Les (((médias))) n’ont plus beaucoup de crédibilité pour salir Trump

Les (((médias))) resteront efficace lorsqu’il s’agit d’influencer une partie de l’électorat : ceux qui sont d’accord avec ses thèses et ceux qui sont assez idiots pour ne pas réaliser l’arnaque. Mais cette dernière portion se réduit.

La campagne extrêmement intense menée par les (((médias))) pour tenter de détruire Trump – que je relatais en détail vendredi – se heurte au problème du garçon qui criait “au loup”. À force, quand il en a vraiment besoin, plus personne ne le croit.

The Daily Beast :

Sa convention a été qualifiée de “l’une des pires de tous les temps”. Chris Matthews l’a jugé “dangereux” et “effrayant”, Ellen DeGeneres a dit “Si vous êtes une femme, vous devriez être très, très effrayé”. Son adversaire a diffusé une publicité contre lui le portrayant communique dangereux pourles femmes. “Je ne me suis jamais sentie comme cela auparavant, mais c’est un moment effrayant pour être une femme”, disait une femme dans la publicité.

Il était fréquemment qualifié de “brute”, d’« anti-immigré » de “raciste”, d’« idiot » et d’« inapte » à la présidence.

Je fais référence, bien entendu, au terrifiant Mitt Romney.
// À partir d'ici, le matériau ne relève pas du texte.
(** * SceneDatabase: the scene store of [database/db_handler.py]

    A shallow embedding of the [SceneDatabase] class and of the part of
    the sqlite3 connection it drives, followed by the properties of the
    store.

    The class is a thin layer over one [sqlite3.Connection]; what its
    methods do is decided by three things that the embedding spells out:

    - the rows of the five tables, read and written through SQL
      statements with positional parameters;
    - the transaction the connection opens silently before the first
      INSERT, UPDATE or DELETE, which [commit] makes durable and
      [rollback] discards; [with self.conn:] commits when its body ends
      normally and rolls back when it raises, and it does so at every
      nesting level;
    - the Python exceptions raised on the way ([KeyError] from a missing
      dictionary key, the sqlite3 errors from a rejected statement). *)

From Stdlib Require Import QArith.
From stdpp Require Import gmap strings list fin_maps sorting.

#[local] Open Scope Z_scope.

(** ** SQL values *)

(** What a column of a row holds and what a statement parameter binds:
    [None], an [int], a [float] or a [str]. An integer is one that
    SQLite's 64-bit INTEGER holds, where binding and reading back leave
    it as it is. A finite float is a rational number, which is how
    [VReal] carries it. *)
Inductive value : Type :=
  | VNull
  | VInt (z : Z)
  | VReal (q : Q)
  | VText (s : string).

#[global] Instance Q_eq_dec : EqDecision Q.
Proof. solve_decision. Defined.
Un article de New Republic proclamait “Oui, la vision de Romney pour l’Amérique est vraiment si effrayante”, et l’Huffington Post titrait “Le grave danger d’une présidence Romney”. Rolling Stones expliquait “Pourquoi le ‘président Romney’ serait un désastre pour les femmes” et Nick Kristof dans le New York Times pontifiait sur “Comment Romney traiterait les femmes” (comprenez :pas bien)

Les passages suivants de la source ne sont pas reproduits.